_AIM OF THE EXERCISE_: Find the line with "apply switch_videoType_Some in Hs." in the entries below. Repeat it, every following line, and the line with "without any storage call. *)", exactly and with nothing added.

_DATASET CONTENT_:
Lemma GET_reaches_listing schedule input :
  CallListObjectsV2 input ∈ (GET w schedule request []).2 →
  ∃ video rest prefix,
    truthy (param request "userId") = true
    ∧ truthy (param request "videoId") = true
    ∧ db_select_videos w (param request "videoId") = Ok (video :: rest)
    ∧ granted w video
    ∧ switch_videoType (param request "userId") (param request "videoId")
        (param request "videoType") = Some prefix
    ∧ input = ListObjectsV2Command (bucket_of w) prefix (param request "thumbnail")
    ∧ ∀ schedule', GET w schedule' request []
        = stream_of w schedule' request (lookups (param request "videoId") video).
Proof.
  intros Hin.
  destruct (GET_reaches_listing_client schedule input Hin)
    as (video & rest & prefix & _ & H).
  by exists video, rest, prefix.
Qed.

(** A listing was issued: the client could be made. *)
Lemma GET_listing_configured schedule input :
  CallListObjectsV2 input ∈ (GET w schedule request []).2 → client_configured w.
Proof.
  intros Hin.
  by destruct (GET_reaches_listing_client schedule input Hin)
    as (video & rest & prefix & H & _).
Qed.

(** Once the listing has answered, the run ends in the builder or in
    the [catch] block. *)
Lemma GET_listed schedule input output :
  CallListObjectsV2 input ∈ (GET w schedule request []).2 →
  listObjectsV2 w input = Ok output →
  ∃ tr0 calls,
    Forall lookup_call tr0 ∧ Forall storage_call calls
    ∧ ((∃ cs,
          Forall2 (fun o c => resolve w (bucket_of w) o = Ok c)
            (contents_or_empty output) cs
          ∧ GET w schedule request []
            = (Some (Ok (playlist_response w request (generateM3U8Playlist cs))),
               tr0 ++ [CallListObjectsV2 input] ++ calls
                   ++ [CallGenerateM3U8Playlist cs]))
       ∨ (∃ o e,
            o ∈ contents_or_empty output
            ∧ resolve w (bucket_of w) o = Throw e
            ∧ GET w schedule request []
              = (Some (Ok (error_response w request e)),
                 tr0 ++ [CallListObjectsV2 input] ++ calls ++ [logged e]))).
Proof.
  intros Hin Hout.
  destruct (GET_reaches_listing schedule input Hin)
    as (video & rest & prefix & _ & _ & _ & _ & Hsw & -> & Heq).
  rewrite Heq. unfold stream_of.
  pose proof (stream_spec w schedule request (param request "userId")
                (param request "videoId") (param request "videoType")
                (param request "thumbnail")
                (lookups (param request "videoId") video)) as Hrun.
  exists (lookups (param request "videoId") video).
  pose proof (GET_listing_configured schedule _ Hin) as Hclient.
  inversion Hrun as [Hcl Hr|Hcl Hsw' Hr|prefix' e Hcl Hsw' Hl Hr
                    |prefix' objects calls cs Hcl Hsw' Hl Hc Hf Hr
                    |prefix' objects calls o e Hcl Hsw' Hl Hc Ho He Hr];
    [done|..];
    rewrite Hsw in Hsw'; try discriminate; injection Hsw' as <-;
    rewrite Hout in Hl; try discriminate; injection Hl as <-.
  - eexists. split; [apply lookups_lookup_call|]. split; [eassumption|].
    left. eauto.
  - eexists. split; [apply lookups_lookup_call|]. split; [eassumption|].
    right. eauto 6.
Qed.

(** The requester may see the video: the [try] block runs. *)
Lemma GET_granted schedule video rest :
  truthy (param request "userId") = true →
  truthy (param request "videoId") = true →
  db_select_videos w (param request "videoId") = Ok (video :: rest) →
  granted w video →
  GET w schedule request []
  = stream_of w schedule request (lookups (param request "videoId") video).
Proof.
  intros Hu Hv Hdb Hg. unfold lookups.
  destruct (private_dec video) as [Hpriv|Hpub].
  - destruct Hg as [Hpub|(requester & Hsession & Howner)]; [done|].
    pose proof Hpriv as ->%strict_eq_false_private.
    by apply (GET_owner w request Hu Hv schedule video rest requester).
  - destruct (strict_eq_false (video_public video)) eqn:E.
    + by apply strict_eq_false_private in E.
    + by apply (GET_public w request Hu Hv schedule video rest).
Qed.

(** Without a region the client cannot be made, and lines 110-215
    throw before the [try] block. *)
Lemma stream_unconfigured schedule tr :
  ¬ client_configured w →
  stream_of w schedule request tr = (Some (Throw "Region is missing"), tr).
Proof.
  intros Hno. unfold stream_of, stream. unfold bind at 1.
  unfold eval, new_S3Client. unfold client_configured in Hno.
  by destruct (truthy (region (client_config w))).
Qed.

Lemma stream_invalid schedule tr :
  client_configured w →
  switch_videoType (param request "userId") (param request "videoId")
    (param request "videoType") = None →
  stream_of w schedule request tr = (Some (Ok (invalid_type_response w request)), tr).
Proof.
  intros Hclient Hsw. unfold stream_of, stream. unfold bind at 1.
  unfold eval, new_S3Client. rewrite Hclient. unfold try_catch. by rewrite Hsw.
Qed.

Lemma stream_lists schedule tr prefix :
  client_configured w →
  switch_videoType (param request "userId") (param request "videoId")
    (param request "videoType") = Some prefix →
  CallListObjectsV2
    (ListObjectsV2Command (bucket_of w) prefix (param request "thumbnail"))
  ∈ (stream_of w schedule request tr).2.
Proof.
  intros Hclient Hsw. unfold stream_of.
  pose proof (stream_spec w schedule request (param request "userId")
                (param request "videoId") (param request "videoType")
                (param request "thumbnail") tr) as Hrun.
  inversion Hrun as [Hcl Hr|Hcl Hsw' Hr|prefix' e Hcl Hsw' Hl Hr
                    |prefix' objects calls cs Hcl Hsw' Hl Hc Hf Hr
                    |prefix' objects calls o e Hcl Hsw' Hl Hc Ho He Hr];
    [done|..];
    rewrite Hsw in Hsw'; try discriminate; injection Hsw' as <-;
    cbn [snd]; rewrite !elem_of_app, !elem_of_cons; auto.
Qed.

End Reached.

(** The [switch] knows three tracks. *)
Lemma switch_videoType_Some userId videoId videoType :
  is_Some (switch_videoType userId videoId videoType)
  ↔ videoType ∈ ["screen"; "video"; "audio"].
Proof.
  unfold switch_videoType. rewrite !elem_of_cons, elem_of_nil.
  destruct (String.eqb_spec videoType "screen") as [->|H1].
  { split; [auto|by eexists]. }
  destruct (String.eqb_spec videoType "video") as [->|H2].
  { split; [auto|by eexists]. }
  destruct (String.eqb_spec videoType "audio") as [->|H3].
  { split; [auto|by eexists]. }
  split; [by intros [? [=]]|]. intros [?|[?|[?|[]]]]; done.
Qed.

Lemma switch_videoType_None userId videoId videoType :
  videoType ≠ "screen" → videoType ≠ "video" → videoType ≠ "audio" →
  switch_videoType userId videoId videoType = None.
Proof.
  intros H1 H2 H3.
  destruct (switch_videoType userId videoId videoType) as [prefix|] eqn:E; [|done].
  assert (is_Some (switch_videoType userId videoId videoType)) as Hs by (by rewrite E).
  apply switch_videoType_Some in Hs.
  rewrite !elem_of_cons, elem_of_nil in Hs. by destruct Hs as [?|[?|[?|[]]]].
Qed.

(** ** The authorization decision *)

(** C1: once the video is found, the handler lets the request through
    exactly when the video is public (its flag is not [false]) or the
    requester is there and is the owner; it then runs the [try] block.
    Otherwise it answers "Video is not public" after the two lookups,
    without any storage call. *)
Theorem GET_authorization w schedule request video rest requester :
  truthy (param request "userId") = true →
  truthy (param request "videoId") = true →
  db_select_videos w (param request "videoId") = Ok (video :: rest) →
  getCurrentUser w = Ok requester →
  ((GET w schedule request []).1 ≠ Some (Ok (forbidden_response w request))
   ↔ ¬ is_private video ∨ is_owner requester video)
  ∧ (¬ is_private video ∨ is_owner requester video →
     GET w schedule request []
     = stream_of w schedule request (lookups (param request "videoId") video))
  ∧ (¬ (¬ is_private video ∨ is_owner requester video) →
     GET w schedule request []
     = (Some (Ok (forbidden_response w request)),
        [CallDbSelectVideos (param request "videoId"); CallGetCurrentUser])).
Proof.
  intros Hu Hv Hdb Hsession.
  assert (¬ is_private video ∨ is_owner requester video →
          GET w schedule request []
          = stream_of w schedule request (lookups (param request "videoId") video))
    as Hallowed.
  { intros Hok. unfold lookups.
    destruct (private_dec video) as [Hpriv|Hpub].
    - destruct Hok as [Hpub|Howner]; [done|].
      pose proof Hpriv as ->%strict_eq_false_private.
      by apply (GET_owner w request Hu Hv schedule video rest requester).
    - destruct (strict_eq_false (video_public video)) eqn:E.
      + by apply strict_eq_false_private in E.
      + by apply (GET_public w request Hu Hv schedule video rest). }
  assert (¬ (¬ is_private video ∨ is_owner requester video) →
          GET w schedule request []
          = (Some (Ok (forbidden_response w request)),
             [CallDbSelectVideos (param request "videoId"); CallGetCurrentUser]))
    as Hdenied.
  { intros Hno.
    destruct (private_dec video) as [Hpriv|Hpub]; [|by destruct Hno; left].
    apply (GET_forbidden w request Hu Hv schedule video rest requester); auto. }
  split; [|by split].
  split.
  - intros Hresp.
    destruct (private_dec video) as [Hpriv|Hpub]; [|by left].
    destruct (match requester with
              | None => true
              | Some u => negb (String.eqb (user_userId u) (video_ownerId video))
              end) eqn:Htest.
    + destruct Hresp. rewrite Hdenied; [done|].
      intros [Hpub|Ho%owner_test]; [done|congruence].
    + right. by apply owner_test.
  - intros Hok. rewrite (Hallowed Hok). apply stream_not_forbidden.
Qed.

_REPLY TO THE EXERCISE_:
  apply switch_videoType_Some in Hs.
  rewrite !elem_of_cons, elem_of_nil in Hs. by destruct Hs as [?|[?|[?|[]]]].
Qed.

(** ** The authorization decision *)

(** C1: once the video is found, the handler lets the request through
    exactly when the video is public (its flag is not [false]) or the
    requester is there and is the owner; it then runs the [try] block.
    Otherwise it answers "Video is not public" after the two lookups,
    without any storage call. *)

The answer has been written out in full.